* _WORK REQUIRED_:
Each record should be retyped word for word.

* _INFORMATION SUPPLIED_:

* * * *

Lemma drop_prefix_fragments_sublist (l : list pystr) :
  drop_prefix_fragments l `sublist_of` l.
Proof.
  induction l as [|z init _] using rev_ind; [done|].
  rewrite drop_prefix_fragments_snoc. apply sublist_app; [apply filter_sublist|done].
Qed.

Lemma drop_suffix_fragments_sublist (l : list pystr) :
  drop_suffix_fragments l `sublist_of` l.
Proof.
  destruct l as [|x l]; [done|].
  rewrite drop_suffix_fragments_cons. apply sublist_skip, filter_sublist.
Qed.

(** A property that only the last element of a list may have, only the
    last element of a sublist may have; likewise for the first. *)
Lemma only_last_sublist {A : Type} (E : A → Prop) (l k : list A) :
  l `sublist_of` k →
  (∀ k1 w k2, k = k1 ++ w :: k2 → E w → k2 = []) →
  ∀ l1 w l2, l = l1 ++ w :: l2 → E w → l2 = [].
Proof.
  intros Hsub Hk l1 w l2 -> Hw.
  apply sublist_app_l in Hsub as (k1 & k2 & -> & _ & Hsub).
  apply sublist_cons_l in Hsub as (k21 & k22 & -> & Hsub).
  rewrite (Hk (k1 ++ k21) w k22) in Hsub;
    [by apply sublist_nil_r|by rewrite <- app_assoc|done].
Qed.

Lemma only_first_sublist {A : Type} (E : A → Prop) (l k : list A) :
  l `sublist_of` k →
  (∀ k1 w k2, k = k1 ++ w :: k2 → E w → k1 = []) →
  ∀ l1 w l2, l = l1 ++ w :: l2 → E w → l1 = [].
Proof.
  intros Hsub Hk l1 w l2 -> Hw.
  apply sublist_app_l in Hsub as (k1 & k2 & -> & Hsub1 & Hsub).
  apply sublist_cons_l in Hsub as (k21 & k22 & -> & _).
  destruct (app_eq_nil k1 k21) as [-> _];
    [apply (Hk (k1 ++ k21) w k22); [by rewrite <- app_assoc|done]|].
  by apply sublist_nil_r.
Qed.

Lemma drop_prefix_fragments_last (l l1 l2 : list pystr) (w : pystr) :
  drop_prefix_fragments l = l1 ++ w :: l2 → endswith [HYPHEN] w = true → l2 = [].
Proof.
  induction l as [|z init _] using rev_ind.
  { by destruct l1. }
  rewrite drop_prefix_fragments_snoc. intros Heq Hw.
  destruct l2 as [|y l2 _] using rev_ind; [done|]. exfalso.
  change (l1 ++ w :: l2 ++ [y]) with (l1 ++ (w :: l2) ++ [y]) in Heq.
  rewrite app_assoc in Heq. apply app_inj_tail in Heq as [Heq _].
  assert (w ∈ List.filter (λ w, negb (endswith [HYPHEN] w)) init) as Hin.
  { rewrite Heq. apply elem_of_app. right. left. }
  apply elem_of_filter_bool in Hin as [_ Hin]. by rewrite Hw in Hin.
Qed.

Lemma drop_suffix_fragments_first (l l1 l2 : list pystr) (w : pystr) :
  drop_suffix_fragments l = l1 ++ w :: l2 → startswith [HYPHEN] w = true → l1 = [].
Proof.
  destruct l as [|x l]; [by destruct l1|].
  rewrite drop_suffix_fragments_cons. intros Heq Hw.
  destruct l1 as [|y l1]; [done|]. exfalso.
  apply (f_equal tail) in Heq. cbn [tail app] in Heq.
  assert (w ∈ List.filter (λ w, negb (startswith [HYPHEN] w)) l) as Hin.
  { rewrite Heq. apply elem_of_app. right. left. }
  apply elem_of_filter_bool in Hin as [_ Hin]. by rewrite Hw in Hin.
Qed.

Lemma drop_fragments_nil_inv (l : list pystr) :
  drop_suffix_fragments (drop_prefix_fragments l) = [] ↔ l = [].
Proof.
  split; [|by intros ->].
  induction l as [|z init _] using rev_ind; [done|].
  rewrite drop_prefix_fragments_snoc.
  destruct (List.filter _ init ++ [z]) as [|x k] eqn:Hk.
  - by apply app_eq_nil in Hk as [_ [=]].
  - by rewrite drop_suffix_fragments_cons.
Qed.

Lemma drop_fragments_keep (l : list pystr) (w : pystr) :
  w ∈ l → startswith [HYPHEN] w = false → endswith [HYPHEN] w = false →
  w ∈ drop_suffix_fragments (drop_prefix_fragments l).
Proof.
  intros Hin Hs He.
  assert (w ∈ drop_prefix_fragments l) as Hin'.
  { induction l as [|z init _] using rev_ind; [done|].
    rewrite drop_prefix_fragments_snoc.
    apply elem_of_app in Hin as [Hin|Hin]; apply elem_of_app; [left|by right].
    apply elem_of_filter_bool. by rewrite He. }
  destruct (drop_prefix_fragments l) as [|x k]; [done|].
  rewrite drop_suffix_fragments_cons.
  apply elem_of_cons in Hin' as [->|Hin']; [left|right].
  apply elem_of_filter_bool. by rewrite Hs.
Qed.

Section HeadwordShape.
Context {U : Unicode}.

Lemma cleaned_pieces_cleaned (g : pystr) :
  cleaned_pieces g = List.filter truthy (map cleaned (split_on COMMA g)).
Proof. unfold cleaned_pieces. by rewrite map_map. Qed.

Lemma cleaned_pieces_nil (g : pystr) :
  cleaned_pieces g = [] ↔ Forall (λ piece, cleaned piece = []) (split_on COMMA g).
Proof.
  rewrite cleaned_pieces_cleaned.
  induction (split_on COMMA g) as [|p ps IH]; cbn [map List.filter].
  - split; [by constructor|done].
  - rewrite Forall_cons. destruct (cleaned p); cbn [truthy].
    + rewrite IH. by split; [|intros [_ ?]].
    + split; [done|]. by intros [[=] _].
Qed.

(** What [extract_headwords] returns, when it returns. *)
Lemma extract_headwords_Ok (e : pystr) (hs : list pystr) :
  extract_headwords e = Ok hs ↔
  (∃ h, special_case e = Some h ∧ hs = [h])
  ∨ (special_case e = None
     ∧ ∃ g, bold_text e = Some g
            ∧ hs = drop_suffix_fragments (drop_prefix_fragments (cleaned_pieces g))).
Proof.
  rewrite extract_headwords_spec. unfold special_case.
  destruct (List.find _ _) as [[pfx hwd]|]; cbn [fmap option_fmap option_map snd].
  - split.
    + intros [= <-]. left. eauto.
    + by intros [(h & [= <-] & ->)|[[=] _]].
  - destruct (bold_text e) as [g|]; split.
    + intros [= <-]. right. eauto.
    + by intros [(h & [=] & _)|(_ & g' & [= <-] & ->)].
    + done.
    + by intros [(h & [=] & _)|(_ & g' & [=] & _)].
Qed.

* * * *

* _ANSWER BOX_:
Lemma drop_prefix_fragments_sublist (l : list pystr) :
  drop_prefix_fragments l `sublist_of` l.
Proof.
  induction l as [|z init _] using rev_ind; [done|].
  rewrite drop_prefix_fragments_snoc. apply sublist_app; [apply filter_sublist|done].
Qed.

Lemma drop_suffix_fragments_sublist (l : list pystr) :
  drop_suffix_fragments l `sublist_of` l.
Proof.
  destruct l as [|x l]; [done|].
  rewrite drop_suffix_fragments_cons. apply sublist_skip, filter_sublist.
Qed.

(** A property that only the last element of a list may have, only the
    last element of a sublist may have; likewise for the first. *)
Lemma only_last_sublist {A : Type} (E : A → Prop) (l k : list A) :
  l `sublist_of` k →
  (∀ k1 w k2, k = k1 ++ w :: k2 → E w → k2 = []) →
  ∀ l1 w l2, l = l1 ++ w :: l2 → E w → l2 = [].
Proof.
  intros Hsub Hk l1 w l2 -> Hw.
  apply sublist_app_l in Hsub as (k1 & k2 & -> & _ & Hsub).
  apply sublist_cons_l in Hsub as (k21 & k22 & -> & Hsub).
  rewrite (Hk (k1 ++ k21) w k22) in Hsub;
    [by apply sublist_nil_r|by rewrite <- app_assoc|done].
Qed.

Lemma only_first_sublist {A : Type} (E : A → Prop) (l k : list A) :
  l `sublist_of` k →
  (∀ k1 w k2, k = k1 ++ w :: k2 → E w → k1 = []) →
  ∀ l1 w l2, l = l1 ++ w :: l2 → E w → l1 = [].
Proof.
  intros Hsub Hk l1 w l2 -> Hw.
  apply sublist_app_l in Hsub as (k1 & k2 & -> & Hsub1 & Hsub).
  apply sublist_cons_l in Hsub as (k21 & k22 & -> & _).
  destruct (app_eq_nil k1 k21) as [-> _];
    [apply (Hk (k1 ++ k21) w k22); [by rewrite <- app_assoc|done]|].
  by apply sublist_nil_r.
Qed.

Lemma drop_prefix_fragments_last (l l1 l2 : list pystr) (w : pystr) :
  drop_prefix_fragments l = l1 ++ w :: l2 → endswith [HYPHEN] w = true → l2 = [].
Proof.
  induction l as [|z init _] using rev_ind.
  { by destruct l1. }
  rewrite drop_prefix_fragments_snoc. intros Heq Hw.
  destruct l2 as [|y l2 _] using rev_ind; [done|]. exfalso.
  change (l1 ++ w :: l2 ++ [y]) with (l1 ++ (w :: l2) ++ [y]) in Heq.
  rewrite app_assoc in Heq. apply app_inj_tail in Heq as [Heq _].
  assert (w ∈ List.filter (λ w, negb (endswith [HYPHEN] w)) init) as Hin.
  { rewrite Heq. apply elem_of_app. right. left. }
  apply elem_of_filter_bool in Hin as [_ Hin]. by rewrite Hw in Hin.
Qed.

Lemma drop_suffix_fragments_first (l l1 l2 : list pystr) (w : pystr) :
  drop_suffix_fragments l = l1 ++ w :: l2 → startswith [HYPHEN] w = true → l1 = [].
Proof.
  destruct l as [|x l]; [by destruct l1|].
  rewrite drop_suffix_fragments_cons. intros Heq Hw.
  destruct l1 as [|y l1]; [done|]. exfalso.
  apply (f_equal tail) in Heq. cbn [tail app] in Heq.
  assert (w ∈ List.filter (λ w, negb (startswith [HYPHEN] w)) l) as Hin.
  { rewrite Heq. apply elem_of_app. right. left. }
  apply elem_of_filter_bool in Hin as [_ Hin]. by rewrite Hw in Hin.
Qed.

Lemma drop_fragments_nil_inv (l : list pystr) :
  drop_suffix_fragments (drop_prefix_fragments l) = [] ↔ l = [].
Proof.
  split; [|by intros ->].
  induction l as [|z init _] using rev_ind; [done|].
  rewrite drop_prefix_fragments_snoc.
  destruct (List.filter _ init ++ [z]) as [|x k] eqn:Hk.
  - by apply app_eq_nil in Hk as [_ [=]].
  - by rewrite drop_suffix_fragments_cons.
Qed.

Lemma drop_fragments_keep (l : list pystr) (w : pystr) :
  w ∈ l → startswith [HYPHEN] w = false → endswith [HYPHEN] w = false →
  w ∈ drop_suffix_fragments (drop_prefix_fragments l).
Proof.
  intros Hin Hs He.
  assert (w ∈ drop_prefix_fragments l) as Hin'.
  { induction l as [|z init _] using rev_ind; [done|].
    rewrite drop_prefix_fragments_snoc.
    apply elem_of_app in Hin as [Hin|Hin]; apply elem_of_app; [left|by right].
    apply elem_of_filter_bool. by rewrite He. }
  destruct (drop_prefix_fragments l) as [|x k]; [done|].
  rewrite drop_suffix_fragments_cons.
  apply elem_of_cons in Hin' as [->|Hin']; [left|right].
  apply elem_of_filter_bool. by rewrite Hs.
Qed.

Section HeadwordShape.
Context {U : Unicode}.

Lemma cleaned_pieces_cleaned (g : pystr) :
  cleaned_pieces g = List.filter truthy (map cleaned (split_on COMMA g)).
Proof. unfold cleaned_pieces. by rewrite map_map. Qed.

Lemma cleaned_pieces_nil (g : pystr) :
  cleaned_pieces g = [] ↔ Forall (λ piece, cleaned piece = []) (split_on COMMA g).
Proof.
  rewrite cleaned_pieces_cleaned.
  induction (split_on COMMA g) as [|p ps IH]; cbn [map List.filter].
  - split; [by constructor|done].
  - rewrite Forall_cons. destruct (cleaned p); cbn [truthy].
    + rewrite IH. by split; [|intros [_ ?]].
    + split; [done|]. by intros [[=] _].
Qed.

(** What [extract_headwords] returns, when it returns. *)
Lemma extract_headwords_Ok (e : pystr) (hs : list pystr) :
  extract_headwords e = Ok hs ↔
  (∃ h, special_case e = Some h ∧ hs = [h])
  ∨ (special_case e = None
     ∧ ∃ g, bold_text e = Some g
            ∧ hs = drop_suffix_fragments (drop_prefix_fragments (cleaned_pieces g))).
Proof.
  rewrite extract_headwords_spec. unfold special_case.
  destruct (List.find _ _) as [[pfx hwd]|]; cbn [fmap option_fmap option_map snd].
  - split.
    + intros [= <-]. left. eauto.
    + by intros [(h & [= <-] & ->)|[[=] _]].
  - destruct (bold_text e) as [g|]; split.
    + intros [= <-]. right. eauto.
    + by intros [(h & [=] & _)|(_ & g' & [= <-] & ->)].
    + done.
    + by intros [(h & [=] & _)|(_ & g' & [=] & _)].
Qed.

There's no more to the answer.